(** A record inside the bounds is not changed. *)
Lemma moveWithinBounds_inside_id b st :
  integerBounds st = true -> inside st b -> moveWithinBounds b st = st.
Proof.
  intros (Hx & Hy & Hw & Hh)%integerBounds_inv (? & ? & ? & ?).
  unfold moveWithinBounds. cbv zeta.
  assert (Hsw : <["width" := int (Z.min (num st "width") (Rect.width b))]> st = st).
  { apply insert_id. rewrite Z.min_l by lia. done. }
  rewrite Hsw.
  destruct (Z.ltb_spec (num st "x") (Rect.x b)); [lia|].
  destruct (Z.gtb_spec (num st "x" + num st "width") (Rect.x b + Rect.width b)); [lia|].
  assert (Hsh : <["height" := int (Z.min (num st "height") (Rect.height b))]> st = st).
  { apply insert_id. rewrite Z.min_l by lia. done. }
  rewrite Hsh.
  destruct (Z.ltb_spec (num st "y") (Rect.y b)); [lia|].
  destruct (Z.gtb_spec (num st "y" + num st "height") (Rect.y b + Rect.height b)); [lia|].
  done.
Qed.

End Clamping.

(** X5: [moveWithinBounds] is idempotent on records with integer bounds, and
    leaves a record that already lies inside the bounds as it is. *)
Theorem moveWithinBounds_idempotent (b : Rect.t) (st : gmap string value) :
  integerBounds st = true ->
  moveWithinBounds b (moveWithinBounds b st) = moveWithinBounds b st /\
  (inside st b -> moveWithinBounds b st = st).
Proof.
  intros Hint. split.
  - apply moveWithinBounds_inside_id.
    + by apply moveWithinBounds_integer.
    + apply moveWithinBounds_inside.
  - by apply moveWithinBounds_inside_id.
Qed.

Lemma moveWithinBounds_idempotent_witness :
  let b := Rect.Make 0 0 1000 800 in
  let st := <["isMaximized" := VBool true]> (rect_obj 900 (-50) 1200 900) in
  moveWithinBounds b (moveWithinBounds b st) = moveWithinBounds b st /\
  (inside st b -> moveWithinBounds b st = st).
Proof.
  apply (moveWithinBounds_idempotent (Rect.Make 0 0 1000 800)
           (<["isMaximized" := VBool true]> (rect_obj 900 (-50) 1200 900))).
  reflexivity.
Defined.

--

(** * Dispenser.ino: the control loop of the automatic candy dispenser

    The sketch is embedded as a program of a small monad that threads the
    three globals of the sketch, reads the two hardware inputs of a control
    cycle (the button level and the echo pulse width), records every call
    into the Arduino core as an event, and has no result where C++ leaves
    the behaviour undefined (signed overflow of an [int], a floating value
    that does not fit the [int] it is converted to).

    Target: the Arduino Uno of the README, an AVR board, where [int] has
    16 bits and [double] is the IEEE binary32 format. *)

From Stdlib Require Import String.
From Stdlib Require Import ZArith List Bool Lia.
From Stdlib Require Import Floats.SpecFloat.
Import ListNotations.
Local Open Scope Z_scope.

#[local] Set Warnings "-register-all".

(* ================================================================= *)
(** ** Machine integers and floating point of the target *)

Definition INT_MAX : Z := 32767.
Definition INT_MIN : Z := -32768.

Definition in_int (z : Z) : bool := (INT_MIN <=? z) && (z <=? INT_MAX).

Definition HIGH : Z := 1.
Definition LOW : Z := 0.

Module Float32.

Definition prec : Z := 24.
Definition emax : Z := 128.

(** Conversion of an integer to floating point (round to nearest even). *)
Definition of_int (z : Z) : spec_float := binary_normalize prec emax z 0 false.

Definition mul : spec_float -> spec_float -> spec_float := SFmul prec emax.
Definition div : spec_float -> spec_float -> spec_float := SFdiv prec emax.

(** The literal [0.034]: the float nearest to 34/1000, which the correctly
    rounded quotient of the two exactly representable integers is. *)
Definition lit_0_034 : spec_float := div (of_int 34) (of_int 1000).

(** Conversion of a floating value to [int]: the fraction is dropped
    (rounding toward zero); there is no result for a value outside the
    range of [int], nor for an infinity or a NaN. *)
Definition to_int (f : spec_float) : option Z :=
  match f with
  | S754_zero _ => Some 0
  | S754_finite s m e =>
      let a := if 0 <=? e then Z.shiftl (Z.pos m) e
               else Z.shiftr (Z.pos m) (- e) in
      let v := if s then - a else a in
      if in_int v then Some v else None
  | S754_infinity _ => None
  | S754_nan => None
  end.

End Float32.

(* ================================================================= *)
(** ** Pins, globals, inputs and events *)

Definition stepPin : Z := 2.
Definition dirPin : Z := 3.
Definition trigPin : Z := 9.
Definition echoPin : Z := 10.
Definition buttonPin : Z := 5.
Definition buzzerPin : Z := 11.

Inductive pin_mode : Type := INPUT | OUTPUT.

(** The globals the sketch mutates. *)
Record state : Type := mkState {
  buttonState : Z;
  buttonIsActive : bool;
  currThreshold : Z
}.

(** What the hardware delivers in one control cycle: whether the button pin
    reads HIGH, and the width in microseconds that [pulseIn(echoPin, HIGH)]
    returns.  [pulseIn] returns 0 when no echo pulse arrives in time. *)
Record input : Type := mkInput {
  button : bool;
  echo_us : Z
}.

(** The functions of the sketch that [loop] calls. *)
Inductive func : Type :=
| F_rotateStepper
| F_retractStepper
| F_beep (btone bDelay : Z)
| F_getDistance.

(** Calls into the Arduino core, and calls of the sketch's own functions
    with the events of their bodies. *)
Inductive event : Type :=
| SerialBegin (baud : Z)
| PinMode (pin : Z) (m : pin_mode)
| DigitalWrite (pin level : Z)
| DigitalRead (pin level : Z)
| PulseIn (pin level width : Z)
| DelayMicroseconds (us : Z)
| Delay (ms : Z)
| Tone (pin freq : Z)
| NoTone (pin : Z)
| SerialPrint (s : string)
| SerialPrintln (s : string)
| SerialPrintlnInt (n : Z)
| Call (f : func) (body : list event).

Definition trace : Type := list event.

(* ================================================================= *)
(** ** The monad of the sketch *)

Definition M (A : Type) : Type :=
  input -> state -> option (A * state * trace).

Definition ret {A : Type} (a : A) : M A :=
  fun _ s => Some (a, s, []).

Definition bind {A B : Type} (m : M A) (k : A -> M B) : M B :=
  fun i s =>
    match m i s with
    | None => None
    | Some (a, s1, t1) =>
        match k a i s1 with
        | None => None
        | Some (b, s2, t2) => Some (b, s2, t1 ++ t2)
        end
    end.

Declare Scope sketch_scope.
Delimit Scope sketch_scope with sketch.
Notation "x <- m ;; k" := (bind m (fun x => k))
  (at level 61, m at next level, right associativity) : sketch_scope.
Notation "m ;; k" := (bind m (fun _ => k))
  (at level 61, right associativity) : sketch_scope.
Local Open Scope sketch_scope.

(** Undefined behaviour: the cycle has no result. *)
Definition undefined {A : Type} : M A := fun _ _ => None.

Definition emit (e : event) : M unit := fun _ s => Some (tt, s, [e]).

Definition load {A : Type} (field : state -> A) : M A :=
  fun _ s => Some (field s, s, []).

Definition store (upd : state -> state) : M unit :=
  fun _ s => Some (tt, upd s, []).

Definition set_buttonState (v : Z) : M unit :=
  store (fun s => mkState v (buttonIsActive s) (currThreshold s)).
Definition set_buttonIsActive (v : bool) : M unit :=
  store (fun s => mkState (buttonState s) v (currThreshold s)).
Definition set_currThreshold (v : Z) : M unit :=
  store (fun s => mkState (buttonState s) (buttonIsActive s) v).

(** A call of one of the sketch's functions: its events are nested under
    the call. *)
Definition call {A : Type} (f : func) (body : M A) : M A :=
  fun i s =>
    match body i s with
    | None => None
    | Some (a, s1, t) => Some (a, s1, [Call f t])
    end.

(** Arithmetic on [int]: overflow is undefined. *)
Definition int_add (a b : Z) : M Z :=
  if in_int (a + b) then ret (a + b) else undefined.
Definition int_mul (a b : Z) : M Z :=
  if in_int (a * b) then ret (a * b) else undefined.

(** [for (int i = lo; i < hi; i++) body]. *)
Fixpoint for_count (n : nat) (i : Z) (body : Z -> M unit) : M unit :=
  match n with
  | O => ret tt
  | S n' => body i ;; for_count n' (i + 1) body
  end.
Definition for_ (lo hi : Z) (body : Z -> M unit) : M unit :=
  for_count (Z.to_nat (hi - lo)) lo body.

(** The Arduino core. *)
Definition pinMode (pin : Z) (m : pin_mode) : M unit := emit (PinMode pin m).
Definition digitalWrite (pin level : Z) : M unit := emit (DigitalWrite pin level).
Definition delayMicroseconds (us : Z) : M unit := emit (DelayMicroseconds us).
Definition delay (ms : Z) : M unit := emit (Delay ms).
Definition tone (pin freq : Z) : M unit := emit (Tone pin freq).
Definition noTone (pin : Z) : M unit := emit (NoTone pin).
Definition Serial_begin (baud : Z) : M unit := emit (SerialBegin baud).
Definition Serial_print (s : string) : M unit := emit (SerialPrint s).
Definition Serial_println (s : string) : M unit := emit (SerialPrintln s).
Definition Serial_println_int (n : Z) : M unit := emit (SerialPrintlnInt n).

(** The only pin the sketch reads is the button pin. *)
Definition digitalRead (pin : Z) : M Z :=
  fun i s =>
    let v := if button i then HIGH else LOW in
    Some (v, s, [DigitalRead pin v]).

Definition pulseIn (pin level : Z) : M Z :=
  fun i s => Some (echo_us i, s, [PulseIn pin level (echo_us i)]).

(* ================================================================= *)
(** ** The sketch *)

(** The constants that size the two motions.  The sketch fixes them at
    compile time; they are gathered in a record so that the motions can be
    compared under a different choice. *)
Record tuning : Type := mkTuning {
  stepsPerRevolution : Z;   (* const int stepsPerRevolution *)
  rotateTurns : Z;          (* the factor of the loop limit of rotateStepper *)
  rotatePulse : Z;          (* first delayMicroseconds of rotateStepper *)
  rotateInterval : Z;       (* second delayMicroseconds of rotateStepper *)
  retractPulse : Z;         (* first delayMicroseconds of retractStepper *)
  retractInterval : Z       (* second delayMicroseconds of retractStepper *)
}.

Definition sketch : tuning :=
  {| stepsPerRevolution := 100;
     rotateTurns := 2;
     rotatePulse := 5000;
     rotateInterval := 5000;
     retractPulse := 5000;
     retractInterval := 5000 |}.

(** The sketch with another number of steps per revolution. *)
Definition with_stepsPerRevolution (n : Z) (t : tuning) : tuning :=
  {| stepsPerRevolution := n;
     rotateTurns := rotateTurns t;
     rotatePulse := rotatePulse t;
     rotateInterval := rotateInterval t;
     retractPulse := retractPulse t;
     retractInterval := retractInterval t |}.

==

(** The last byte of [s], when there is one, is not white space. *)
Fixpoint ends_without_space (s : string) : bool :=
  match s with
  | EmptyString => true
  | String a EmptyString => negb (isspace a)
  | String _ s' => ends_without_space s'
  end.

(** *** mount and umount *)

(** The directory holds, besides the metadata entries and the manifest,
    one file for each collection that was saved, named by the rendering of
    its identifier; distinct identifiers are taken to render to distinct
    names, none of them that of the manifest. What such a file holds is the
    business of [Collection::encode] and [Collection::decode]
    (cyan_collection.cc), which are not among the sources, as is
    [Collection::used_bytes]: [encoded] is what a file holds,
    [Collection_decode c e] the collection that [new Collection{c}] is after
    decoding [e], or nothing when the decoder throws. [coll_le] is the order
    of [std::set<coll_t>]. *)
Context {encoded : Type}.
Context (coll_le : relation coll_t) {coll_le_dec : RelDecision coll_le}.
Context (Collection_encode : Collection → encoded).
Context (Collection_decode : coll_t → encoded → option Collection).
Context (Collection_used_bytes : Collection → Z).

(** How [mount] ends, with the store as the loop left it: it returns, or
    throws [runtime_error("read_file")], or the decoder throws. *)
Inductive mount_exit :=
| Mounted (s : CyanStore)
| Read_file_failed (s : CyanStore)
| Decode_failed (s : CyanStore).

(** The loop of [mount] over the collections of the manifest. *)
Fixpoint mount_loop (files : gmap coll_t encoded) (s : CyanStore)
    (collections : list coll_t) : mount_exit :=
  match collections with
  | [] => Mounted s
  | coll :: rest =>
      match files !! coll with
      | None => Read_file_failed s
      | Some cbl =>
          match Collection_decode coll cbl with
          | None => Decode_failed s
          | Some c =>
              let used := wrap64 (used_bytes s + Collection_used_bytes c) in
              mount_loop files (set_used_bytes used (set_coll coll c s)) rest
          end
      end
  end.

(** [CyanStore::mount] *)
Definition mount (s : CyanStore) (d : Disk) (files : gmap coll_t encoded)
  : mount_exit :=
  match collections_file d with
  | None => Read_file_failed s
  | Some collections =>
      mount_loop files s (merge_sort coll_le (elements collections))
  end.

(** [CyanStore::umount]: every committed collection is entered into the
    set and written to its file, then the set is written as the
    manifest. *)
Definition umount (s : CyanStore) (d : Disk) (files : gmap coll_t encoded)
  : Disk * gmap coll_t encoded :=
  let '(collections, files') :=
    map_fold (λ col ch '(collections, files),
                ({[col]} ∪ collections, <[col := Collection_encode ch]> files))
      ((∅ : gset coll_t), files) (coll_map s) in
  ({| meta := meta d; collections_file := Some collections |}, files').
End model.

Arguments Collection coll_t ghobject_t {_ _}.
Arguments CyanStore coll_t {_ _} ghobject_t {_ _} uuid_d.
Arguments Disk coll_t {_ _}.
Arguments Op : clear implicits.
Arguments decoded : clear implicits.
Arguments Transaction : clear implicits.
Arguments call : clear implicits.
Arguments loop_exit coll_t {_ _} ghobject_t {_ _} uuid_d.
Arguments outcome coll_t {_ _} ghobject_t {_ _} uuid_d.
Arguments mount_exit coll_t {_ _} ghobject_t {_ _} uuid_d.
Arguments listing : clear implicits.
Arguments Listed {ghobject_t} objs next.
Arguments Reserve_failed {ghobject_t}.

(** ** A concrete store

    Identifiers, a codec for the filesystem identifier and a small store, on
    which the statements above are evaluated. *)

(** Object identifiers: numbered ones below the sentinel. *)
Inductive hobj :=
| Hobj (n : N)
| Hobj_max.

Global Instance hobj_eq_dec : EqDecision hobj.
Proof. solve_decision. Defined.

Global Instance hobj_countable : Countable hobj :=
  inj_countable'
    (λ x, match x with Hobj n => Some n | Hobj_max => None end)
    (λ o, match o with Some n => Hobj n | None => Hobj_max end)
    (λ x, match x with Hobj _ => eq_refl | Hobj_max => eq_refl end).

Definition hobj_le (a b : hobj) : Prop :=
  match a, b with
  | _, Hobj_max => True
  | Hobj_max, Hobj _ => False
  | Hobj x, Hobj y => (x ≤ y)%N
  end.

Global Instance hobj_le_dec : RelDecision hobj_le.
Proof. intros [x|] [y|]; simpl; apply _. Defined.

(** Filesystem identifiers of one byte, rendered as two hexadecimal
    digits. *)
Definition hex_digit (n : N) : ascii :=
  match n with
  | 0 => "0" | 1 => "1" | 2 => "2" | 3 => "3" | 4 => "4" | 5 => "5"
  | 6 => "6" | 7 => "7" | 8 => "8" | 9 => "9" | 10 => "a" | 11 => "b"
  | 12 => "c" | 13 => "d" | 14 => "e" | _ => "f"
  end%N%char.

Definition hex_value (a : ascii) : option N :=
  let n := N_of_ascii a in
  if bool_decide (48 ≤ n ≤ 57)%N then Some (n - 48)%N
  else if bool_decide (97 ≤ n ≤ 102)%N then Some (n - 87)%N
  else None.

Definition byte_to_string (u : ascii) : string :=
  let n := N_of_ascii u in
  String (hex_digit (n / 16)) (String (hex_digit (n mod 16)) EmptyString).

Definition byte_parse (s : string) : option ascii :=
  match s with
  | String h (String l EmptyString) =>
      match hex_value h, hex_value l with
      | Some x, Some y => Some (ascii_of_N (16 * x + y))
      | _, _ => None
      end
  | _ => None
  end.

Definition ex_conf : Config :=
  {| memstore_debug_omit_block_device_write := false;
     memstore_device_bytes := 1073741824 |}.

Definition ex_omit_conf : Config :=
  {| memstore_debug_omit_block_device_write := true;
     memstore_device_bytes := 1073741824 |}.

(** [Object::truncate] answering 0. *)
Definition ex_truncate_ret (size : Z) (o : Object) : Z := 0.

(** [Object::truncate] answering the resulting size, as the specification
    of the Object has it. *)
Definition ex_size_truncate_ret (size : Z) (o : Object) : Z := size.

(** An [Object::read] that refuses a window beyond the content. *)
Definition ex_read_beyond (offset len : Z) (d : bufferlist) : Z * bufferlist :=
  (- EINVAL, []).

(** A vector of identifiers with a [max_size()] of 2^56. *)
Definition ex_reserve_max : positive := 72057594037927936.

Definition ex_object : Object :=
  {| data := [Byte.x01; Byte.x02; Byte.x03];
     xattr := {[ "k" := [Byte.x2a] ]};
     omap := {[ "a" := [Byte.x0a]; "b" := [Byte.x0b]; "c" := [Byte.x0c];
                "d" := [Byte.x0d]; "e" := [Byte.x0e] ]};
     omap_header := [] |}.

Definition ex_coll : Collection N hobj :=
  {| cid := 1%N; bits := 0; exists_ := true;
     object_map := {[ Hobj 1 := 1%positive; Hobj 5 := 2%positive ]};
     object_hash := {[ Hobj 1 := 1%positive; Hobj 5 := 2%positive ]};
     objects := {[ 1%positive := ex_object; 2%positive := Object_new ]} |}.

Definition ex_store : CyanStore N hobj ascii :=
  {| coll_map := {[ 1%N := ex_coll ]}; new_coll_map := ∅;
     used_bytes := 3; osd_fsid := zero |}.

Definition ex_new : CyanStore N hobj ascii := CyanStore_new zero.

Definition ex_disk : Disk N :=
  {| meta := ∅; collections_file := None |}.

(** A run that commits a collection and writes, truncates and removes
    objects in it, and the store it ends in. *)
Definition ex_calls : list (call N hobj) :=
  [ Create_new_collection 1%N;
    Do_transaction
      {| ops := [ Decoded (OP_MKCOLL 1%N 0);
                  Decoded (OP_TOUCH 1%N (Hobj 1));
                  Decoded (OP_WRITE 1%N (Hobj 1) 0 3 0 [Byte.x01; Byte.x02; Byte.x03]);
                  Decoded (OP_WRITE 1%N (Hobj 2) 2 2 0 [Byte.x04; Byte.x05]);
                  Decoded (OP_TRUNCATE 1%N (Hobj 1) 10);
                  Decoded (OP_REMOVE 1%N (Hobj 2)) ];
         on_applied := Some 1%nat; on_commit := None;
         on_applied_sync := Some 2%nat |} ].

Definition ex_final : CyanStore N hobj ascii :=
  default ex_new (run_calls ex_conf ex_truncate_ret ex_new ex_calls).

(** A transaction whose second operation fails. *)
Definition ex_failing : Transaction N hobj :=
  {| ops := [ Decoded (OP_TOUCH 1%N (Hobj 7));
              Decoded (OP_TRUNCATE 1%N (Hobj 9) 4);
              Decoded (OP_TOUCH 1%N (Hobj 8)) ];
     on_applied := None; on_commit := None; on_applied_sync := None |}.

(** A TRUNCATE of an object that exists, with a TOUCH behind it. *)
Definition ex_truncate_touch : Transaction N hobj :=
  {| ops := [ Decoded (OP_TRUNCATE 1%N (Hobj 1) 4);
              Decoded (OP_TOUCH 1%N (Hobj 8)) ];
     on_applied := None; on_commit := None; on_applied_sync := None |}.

**Problem requirements**
Only one stretch of the records above is wanted: the lines between the one holding "exists_ := true;" and the one holding "collections_file := None", inclusive, reproduced exactly.

**Task output**
  {| cid := 1%N; bits := 0; exists_ := true;
     object_map := {[ Hobj 1 := 1%positive; Hobj 5 := 2%positive ]};
     object_hash := {[ Hobj 1 := 1%positive; Hobj 5 := 2%positive ]};
     objects := {[ 1%positive := ex_object; 2%positive := Object_new ]} |}.

Definition ex_store : CyanStore N hobj ascii :=
  {| coll_map := {[ 1%N := ex_coll ]}; new_coll_map := ∅;
     used_bytes := 3; osd_fsid := zero |}.

Definition ex_new : CyanStore N hobj ascii := CyanStore_new zero.

Definition ex_disk : Disk N :=
  {| meta := ∅; collections_file := None |}.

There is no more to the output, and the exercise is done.